Come si è appassionato al balkan e all’elettronica?
«Quando ero adolescente l’elettronica mi attraeva perché era una cosa nuova, fresca, una grande avventura e anche democratica perché puoi fare qualcosa di bello senza studio, etichetta, soldi. Sono cresciuto con la club culture, le grandi feste a Tel Aviv, Francoforte, Parigi. Con la caduta del muro di Berlino nel 1989 ho colto l’occasione per saperne di più sulle origini (rumene-ebree) della mia famiglia, da lì un viaggio nella regione tra Romania e Ucraina, la Bucovina… non ero interessato solo alla musica balcanica, ma alla storia di diversità culturale, all’imbastardimento dei suoni che vanno dall’impero ottomano a quello greco o bizantino, persiano, con influenze tedesche, austriache, italiane… Non sono un etnologo, sono un artista pop e così ho creato il mio genere personale “Disko Partizani”, “Bucovina Club”, sono concetti pop che portano le diversità culturali nella musica… puoi chiamarla balkan, electro, sono solo etichette. In musica sono un migrante, un prodotto della diaspora».

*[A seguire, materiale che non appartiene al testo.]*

(** [resolve_members], with the reports fetched this cycle. *)
Fixpoint resolve_each (c : Cycle) (fetched : option (BTreeMap StoredReport)) (inventory : list BackendInventoryMember)
    (cache : LastKnownGood Envelope) : list Member * LastKnownGood Envelope :=
  match inventory with
  | [] => ([], cache)
  | Active node address public_key :: inventory =>
      let fresh := fetched ≫= λ reports, (remove reports node).1 in
      let fetched := (λ reports, (remove reports node).2) <$> fetched in
      let '(ready, cache) := resolve_readiness node public_key fresh (cy_instant c node) (cy_now_ms c node) cache in
      let '(members, cache) := resolve_each c fetched inventory cache in
      (mkMember node address ready :: members, cache)
  | Cordoned node :: inventory =>
      let '(members, cache) := resolve_each c fetched inventory cache in
      (mkMember node EmptyString false :: members, cache)
  end.

Definition resolve_members (c : Cycle) (inventory : list BackendInventoryMember) (cache : LastKnownGood Envelope)
    : list Member * bool * LastKnownGood Envelope :=
  let fetched := fetch_fleet_reports (cy_fetch c) inventory in
  let '(members, cache) := resolve_each c fetched inventory cache in
  (members, bool_decide (is_Some fetched), cache).

(** The edges of a cycle: what is remembered, and which drains were of stale reports. *)
Fixpoint note_members (c : Cycle) (drained : BTreeSet) (members : list Member)
    (previous : BTreeMap bool) (cache : LastKnownGood Envelope) (stale : N) : BTreeMap bool * LastKnownGood Envelope * N :=
  match members with
  | [] => (previous, cache, stale)
  | member :: members =>
      let node := mb_node member in
      let transition := classify_transition (previous !! node) (mb_ready member) in
      let previous := <[node := mb_ready member]> previous in
      if bool_decide (transition = Some Left ∨ transition = Some FirstOutOfPool) && negb (bool_decide (node ∈ drained)) then
        let '(body, cache) := lkg_resolve node None (cy_drain_instant c node) cache in
        note_members c drained members previous cache
          (if drain_is_stale (cy_drain_now_ms c node) body then stale + 1 else stale)
      else note_members c drained members previous cache stale
  end.

(** The inventory of this cycle, with what is forgotten of nodes that left it. *)
Definition refresh_inventory (c : Cycle) (p : Proxy) : Proxy :=
  match load_inventory (cy_files c) with
  | inr inventory =>
      mkProxy inventory
        (filter (λ x, x.1 ∈ member_node <$> inventory) (px_previous p))
        (lkg_retain (λ node, bool_decide (node ∈ active_nodes inventory)) (px_cache p))
        (px_reports_usable p) false (px_prior_drained p) (px_metrics p) (px_balancer p)
  | inl _ =>
      mkProxy (px_inventory p) (px_previous p) (px_cache p) (px_reports_usable p) true (px_prior_drained p)
        (px_metrics p) (px_balancer p)
  end.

Dunque è stato influenzato anche dalla musica italiana?
«Nelle scuole di Smirne o Istanbul si studiano tecniche di composizione e armonia che hanno origine in Italia. Poi i cantautori genovesi degli anni ‘60 come De André hanno influenzato tutta la musica europea. Fuori dai vostri confini purtroppo si conoscono solo gli stereotipi, Sanremo, il pop di Eros Ramazzotti ma credo abbiate un’anima più profonda seppur meno popolare».